A DAGApplicationMaster would probably not be a DAG of generic applications it would probably be a DAG of mapreduce jobs with a few other things like what oozie supports in their DAG definitions. The reason for this is because for the DAG Application Master to truly be generic it would need to launch other Application Masters in separate containers where as if we limit it to just a subset of AMs we would not have to launch the separate processes, and we could provide the MR specific DAG level optimizations like I stated previously. We could still support launching of other AMs for completeness sake, but I see that as a lower priority.

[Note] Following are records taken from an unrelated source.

Lemma ConnPool_new_inv n host port num protocol out :
  0 ≤ num → NoDup out → (∀ l, l ∈ out ↔ is_Some (nt_clients n !! l)) →
  ∃ n' p nodes cs, ConnPool_new n host port num protocol = Ret (n', p) ∧ pool_inv n' p nodes cs out ∧
    config p = (host, port, num, protocol, 0, None) ∧ length cs = successes (Z.to_nat num) (nt_opens n) ∧
    nt_opens n' = drop (Z.to_nat num) (nt_opens n).
Proof.
  intros Hn Hnd Hal. unfold ConnPool_new. destruct (wait_list_new ∅) as [q h] eqn:Eq.
  set (p0 := mkPool host port num protocol h ∅ q 0 None).
  destruct (init_inv n p0 [] out) as (n' & p & nodes & cs & -> & Hi & Hc & Ho & Hl).
  - injection Eq as <- <-. split; [|done|done|cbn; lia].
    split; [|done|constructor]. split; [|done]. split; [repeat constructor; set_solver|].
    cbn. unfold nx, pv. by rewrite lookup_insert_eq.
  - done.
  - cbn [obind]. exists n', p, nodes, cs. done.
Qed.

(** ** Histories *)
(** The calls of a client of the pool: [Pool_release i] gives back the [i]-th of the
    clients it holds, the one taken last being the first. *)
Inductive pool_op := Pool_acquire | Pool_release (i : nat) | Pool_refresh | Pool_clear.

Definition pool_step (o : pool_op) (n : net) (p : ConnPool) (out : list loc) : outcome (net * ConnPool * list loc) :=
  match o with
  | Pool_acquire =>
      let* (c, p) := acquire_client p in
      Ret (n, p, match c with Some l => l :: out | None => out end)
  | Pool_release i =>
      match out !! i with
      | Some l => let* (n, p) := release_client n p l in Ret (n, p, delete i out)
      | None => Ret (n, p, out)
      end
  | Pool_refresh => let* (_, n, p) := refresh n p in Ret (n, p, out)
  | Pool_clear => let* (n, p) := clear n p in Ret (n, p, out)
  end.

Fixpoint pool_run (os : list pool_op) (n : net) (p : ConnPool) (out : list loc) : outcome (net * ConnPool * list loc) :=
  match os with
  | [] => Ret (n, p, out)
  | o :: os => let* (n, p, out) := pool_step o n p out in pool_run os n p out
  end.

Lemma pool_step_inv o n p nodes cs out :
  pool_inv n p nodes cs out → 0 ≤ cp_conn_num p →
  ∃ n' p' out' nodes' cs', pool_step o n p out = Ret (n', p', out') ∧ pool_inv n' p' nodes' cs' out' ∧
    config p' = config p.
Proof.
  intros Hi Hn. destruct o as [|i| |]; cbn [pool_step].
  - destruct (acquire_inv n p nodes cs out Hi) as (c & p' & nodes' & cs' & -> & Hi' & Hn' & _).
    cbn [obind]. eexists _, _, _, nodes', cs'. done.
  - destruct (out !! i) as [l|] eqn:El; [|eauto 10].
    rewrite delete_take_drop. pose proof (take_drop_middle _ _ _ El) as Eo. rewrite <-Eo in Hi.
    destruct (release_inv n p nodes cs _ l _ Hi) as (n' & p' & nodes' & cs' & -> & Hi' & _ & Hn').
    cbn [obind]. eexists _, _, _, nodes', cs'. done.
  - destruct (refresh_inv n p nodes cs out Hi Hn) as (n' & p' & nodes' & cs' & -> & Hi' & Hn' & _).
    cbn [obind]. eexists _, _, _, nodes', cs'. done.
  - destruct (clear_inv n p nodes cs out Hi) as (n' & p' & nodes' & -> & Hi' & _ & _ & Hn').
    cbn [obind]. eexists _, _, _, nodes', []. done.
Qed.

Lemma pool_run_inv os n p nodes cs out :
  pool_inv n p nodes cs out → 0 ≤ cp_conn_num p →
  ∃ n' p' out' nodes' cs', pool_run os n p out = Ret (n', p', out') ∧ pool_inv n' p' nodes' cs' out' ∧
    config p' = config p.
Proof.
  revert n p nodes cs out. induction os as [|o os IH]; intros n p nodes cs out Hi Hn; cbn [pool_run]; [eauto 10|].
  destruct (pool_step_inv o n p nodes cs out Hi Hn) as (n1 & p1 & out1 & nodes1 & cs1 & -> & Hi1 & Hc1). cbn [obind].
  destruct (IH n1 p1 nodes1 cs1 out1 Hi1) as (n2 & p2 & out2 & nodes2 & cs2 & -> & Hi2 & Hc2);
    [by rewrite (config_num _ _ Hc1)|].
  eexists _, _, _, nodes2, cs2. split; [done|]. split; [done|]. congruence.
Qed.

(** ** Errors in a row *)
Fixpoint report_errors (ts : list (Z * Z)) (p : ConnPool) : outcome ConnPool :=
  match ts with
  | [] => Ret p
  | t :: ts => let* (_, p) := report_error t p in report_errors ts p
  end.

Lemma is_healthy_total now p : (cp_error_cnt p ≠ 0 → is_Some (cp_last_err p)) → ∃ s, is_healthy now p = Ret s.
Proof.
  intros H. unfold is_healthy. destruct (Z.eqb_spec (cp_error_cnt p) 0); [eauto|].
  destruct (_ <? _); [eauto|]. destruct H as [t ->]; [done|]. cbn [defined obind]. eauto.
Qed.

Lemma report_error_spec t p :
  0 ≤ cp_error_cnt p < 2 ^ 31 - 1 →
  ∃ s, report_error t p = Ret (s, cp_set_error (cp_error_cnt p + 1) (Some t) p).
Proof.
  intros Hc. unfold report_error. destruct (Z.eqb_spec (cp_error_cnt p) (2 ^ 31 - 1)); [lia|].
  destruct (is_healthy_total t (cp_set_error (cp_error_cnt p + 1) (Some t) p)) as [s ->]; [cbn; eauto|]. eauto.
Qed.

Lemma report_errors_spec ts t p :
  0 ≤ cp_error_cnt p → cp_error_cnt p + Z.of_nat (length ts) < 2 ^ 31 - 1 →
  report_errors (ts ++ [t]) p = Ret (cp_set_error (cp_error_cnt p + Z.of_nat (length ts) + 1) (Some t) p).
Proof.
  revert p. induction ts as [|t0 ts IH]; intros p H0 Hlt; cbn [app report_errors].
  - destruct (report_error_spec t p) as [s ->]; [cbn in Hlt; lia|]. cbn [obind report_errors]. cbn. by rewrite Z.add_0_r.
  - cbn in Hlt. destruct (report_error_spec t0 p) as [s ->]; [lia|]. cbn [obind]. rewrite IH by (cbn; lia).
    replace (cp_error_cnt p + Z.of_nat (length (t0 :: ts)) + 1)
      with (cp_error_cnt p + 1 + Z.of_nat (length ts) + 1) by (cbn [length]; lia). done.
Qed.

(** [a] is earlier than [b]. *)
Definition earlier (a b : Z * Z) : bool := (fst a <? fst b) || ((fst b =? fst a) && (snd a <? snd b)).

(** ** Properties *)

(** a pool never lends a client twice, whatever its users do and whatever the
    network answers: after any history of borrowing, giving back, refreshing and
    clearing, no call has failed, and the clients that are idle in the pool and
    those that are borrowed are all different and are exactly those alive.  The pool holds one
    client more than its nominal size at most. *)
Theorem pool_lends_each_client_once opens host port num protocol os
    (Hnum : 0 ≤ num) :
  ∃ n1 p1, ConnPool_new (mkNet ∅ opens) host port num protocol = Ret (n1, p1) ∧
    ∃ n' p' out, pool_run os n1 p1 [] = Ret (n', p', out) ∧
      ∃ nodes idle, pool_rep p' nodes idle ∧ NoDup (idle ++ out) ∧
        (∀ l, l ∈ idle ++ out ↔ is_Some (nt_clients n' !! l)) ∧ pool_size p' ≤ num + 1.
Proof.
  destruct (ConnPool_new_inv (mkNet ∅ opens) host port num protocol [] Hnum) as (n1 & p1 & nodes1 & cs1 & -> & Hi1 & Hc1 & _);
    [constructor|by apply no_clients|].
  assert (cp_conn_num p1 = num) as Hn1 by (by injection Hc1).
  destruct (pool_run_inv os n1 p1 nodes1 cs1 [] Hi1) as (n' & p' & out & nodes & cs & Hrun & Hi & Hc); [lia|].
  exists n1, p1. split; [done|]. exists n', p', out. split; [done|]. exists nodes, cs.
  destruct Hi as [Hr Hnd Hal Hb]. split_and!; try done. rewrite (pool_size_rep _ _ _ Hr).
  rewrite (config_num _ _ Hc) in Hb. lia.
Qed.

Lemma pool_lends_each_client_once_witness :
  ∃ n' p' out, (let* (n, p) := ConnPool_new (mkNet ∅ [true; false; true]) (str "10.0.0.1") 9090 2 (str "TBinaryProtocol") in
      pool_run [Pool_acquire; Pool_acquire; Pool_release 1] n p []) = Ret (n', p', out) ∧ NoDup out.
Proof.
  destruct (pool_lends_each_client_once [true; false; true] (str "10.0.0.1") 9090 2 (str "TBinaryProtocol")
    [Pool_acquire; Pool_acquire; Pool_release 1]) as (n1 & p1 & -> & n' & p' & out & H1 & nodes & idle & _ & H2 & _).
  - lia.
  - exists n', p', out. split; [exact H1|]. by apply NoDup_app in H2 as (_ & _ & ?).
Defined.

(** the back-off of a pool.  After [k] errors in a row, the last at time [t], the
    pool is out of use until [k] squared seconds after [t] and may be tried again
    from then on; after more than ten it is dead.  A success reported at any time
    makes it healthy at once, even a dead one. *)
Theorem backoff_is_quadratic ts t p now
    (Hp : cp_error_cnt p = 0) (Hlen : Z.of_nat (length ts) < 2 ^ 31 - 1) (Ht : 0 ≤ snd t < 1000000) :
  let k := Z.of_nat (length ts) + 1 in
  ∃ p' p'', report_errors (ts ++ [t]) p = Ret p' ∧
    is_healthy now p' = Ret (if 10 <? k then DEAD
      else if earlier now (fst t + k * k, snd t) then NOT_HEALTHY_AND_CANNOT_BE_USED_TEMP
      else NOT_HEALTHY_BUT_CAN_HAVEATRY) ∧
    clear_error now p' = Ret p'' ∧ is_healthy now p'' = Ret HEALTHY ∧ pool_size p'' = pool_size p.
Proof.
  intros k. rewrite report_errors_spec by lia. rewrite Hp. cbn [Z.add]. fold k.
  set (p' := cp_set_error k (Some t) p).
  assert (is_healthy now p' = Ret (if 10 <? k then DEAD
      else if earlier now (fst t + k * k, snd t) then NOT_HEALTHY_AND_CANNOT_BE_USED_TEMP
      else NOT_HEALTHY_BUT_CAN_HAVEATRY)) as Hh.
  { unfold is_healthy. cbn [cp_error_cnt cp_last_err p' cp_set_error]. destruct (Z.eqb_spec k 0); [lia|].
    unfold MAX_ERROR_CNT_THRESHOLD. destruct (10 <? k); [done|]. cbn [defined obind].
    unfold timeval_add, earlier. cbn [fst snd]. rewrite Z.add_0_r.
    by destruct (Z.leb_spec 1000000 (snd t)); [lia|]. }
  exists p', (cp_set_error 0 (Some t) p). split; [done|]. split; [done|]. unfold clear_error. rewrite Hh.
  cbn [obind]. rewrite bool_decide_eq_false_2; [done|]. by repeat destruct (_ : bool).
Qed.

Definition wit_pool : ConnPool :=
  mkPool (str "10.0.0.1") 9090 1 (str "TBinaryProtocol") ∅ ∅ (mkWait 1 true 0) 0 None.

Lemma backoff_is_quadratic_witness :
  ∃ p', report_errors [(100, 0); (100, 5)] wit_pool = Ret p' ∧
    is_healthy (103, 9) p' = Ret NOT_HEALTHY_AND_CANNOT_BE_USED_TEMP.
Proof.
  destruct (backoff_is_quadratic [(100, 0)] (100, 5) wit_pool (103, 9)) as (p' & p'' & H1 & H2 & _).
  - reflexivity.
  - reflexivity.
  - cbn. lia.
  - exists p'. split; [exact H1|exact H2].
Defined.
(* ===== verification/ZkSession.v ===== *)
(** The session of a Pilot::ZookeeperClient (thrift/pilot/zookeeper_client.cc:
    [open], [close], [reopen] and the setters) and the address a server registers
    under ([fetch_host] of thrift/pilot/server_cluster.h).

    The handles of the C library are the class [ZkLib]: [zookeeper_init] makes one
    or fails, [zookeeper_close] ends one, whatever it returns.  What the resolver and
    the network interfaces answer is an argument of [fetch_host]. *)
From S2P Require Import Prelude StringAlgos Zookeeper.

(** ** The C library *)
Class ZkLib (L : Type) := {
  zookeeper_init : L → cstr → Z → option Z * L;
  zookeeper_close : L → option Z → Z * L;
  (** the sessions that are open: handle, host and time-out *)
  zk_live : L → gmap Z (cstr * Z) }.

Class ZkLibLaws (L : Type) `{ZkLib L} := {
  init_law l host t h l' : zookeeper_init l host t = (Some h, l') →
    zk_live l !! h = None ∧ zk_live l' = <[h := (host, t)]> (zk_live l);
  init_fail_law l host t l' : zookeeper_init l host t = (None, l') → zk_live l' = zk_live l;
  close_law l h rc l' : zookeeper_close l (Some h) = (rc, l') → zk_live l' = delete h (zk_live l);
  close_null_law l rc l' : zookeeper_close l None = (rc, l') →
    rc = ZBADARGUMENTS ∧ zk_live l' = zk_live l }.

(** ** Pilot::ZookeeperClient *)
Record ZookeeperClient := mkZk {
  zc_host : cstr;
  zc_recv_timeout : Z;
  zc_zh : option Z }.

Definition ZookeeperClient_new : ZookeeperClient := mkZk [] 10000 None.
Definition set_host (host : cstr) (c : ZookeeperClient) : ZookeeperClient :=
  mkZk host (zc_recv_timeout c) (zc_zh c).
Definition set_recv_timeout (t : Z) (c : ZookeeperClient) : ZookeeperClient :=
  mkZk (zc_host c) (t * 3) (zc_zh c).

Section session.
Context {L : Type} {HL : ZkLib L}.
Implicit Types (c : ZookeeperClient) (l : L).

(** [zh_ = zookeeper_init(...); assert(zh_ != NULL);] *)
Definition zk_start c l : outcome (Z * ZookeeperClient * L) :=
  let (zh, l) := zookeeper_init l (zc_host c) (zc_recv_timeout c) in
  let* _ := assert_ (bool_decide (is_Some zh)) in
  Ret (0, mkZk (zc_host c) (zc_recv_timeout c) zh, l).

Definition ZookeeperClient_open c l : outcome (Z * ZookeeperClient * L) :=
  match zc_zh c with
  | Some _ => Ret (-2, c, l)
  | None => zk_start c l
  end.

(** [zookeeper_close(zh_)]: the handle must be null or a session that is open. *)
Definition zk_end c l : outcome (Z * L) :=
  match zc_zh c with
  | Some h => if bool_decide (is_Some (zk_live l !! h)) then Ret (zookeeper_close l (Some h)) else Fault
  | None => Ret (zookeeper_close l None)
  end.

Definition ZookeeperClient_close c l : outcome (Z * ZookeeperClient * L) :=
  let* (rc, l) := zk_end c l in
  Ret (rc, if rc =? ZOK then mkZk (zc_host c) (zc_recv_timeout c) None else c, l).

Definition ZookeeperClient_reopen c l : outcome (Z * ZookeeperClient * L) :=
  let* (_, l) := zk_end c l in
  zk_start c l.

(** The client's handle is a session of its own host, or null. *)
Definition session_ok c l : Prop :=
  match zc_zh c with
  | Some h => zk_live l !! h = Some (zc_host c, zc_recv_timeout c)
  | None => True
  end.

(** The sessions other clients hold. *)
Definition others c l : gmap Z (cstr * Z) :=
  match zc_zh c with Some h => delete h (zk_live l) | None => zk_live l end.
End session.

On 5/17/12 9:29 PM, "Keith Wiley" <[EMAIL PROTECTED]> wrote:
On May 17, 2012, at 17:49 , Arun C Murthy wrote:
> Currently YARN doesn't offer anything to manage a DAG of applications.
Well, there is the following webpage:
which suggests that YARN supports a dag of MR jobs within a YARN application (second paragraph, last sentence). True, it is a dag of jobs within an application, not a dag of applications, but that wasn't really my original question. My question was how the dag structure offered by YARN differs from that offered by Oozie.
It doesn't seem like the responses to my question so far have adequately reconciled Oozie's dag of jobs with YARN's dag of jobs. To the contrary, the only response I've gotten so far seems to suggest that the webpage above is simply wrong and YARN offers no form of multi-job dag at all; no response in this thread has confirmed it for example.
> It's fairly easy to implement a DAGApplicationMaster to manage a set of applications (whether MR or others).
Right, but that applies to whole applications. Isn't a dag *of* jobs within an application rather analogous to what Oozie does? Bear in mind, that is the entire premise of my original question (the degree of similarity between these two multi-job dag coordination systems). The distinction between jobs and applications is only relevant after the relationship to Oozie has been established, since that was my original question.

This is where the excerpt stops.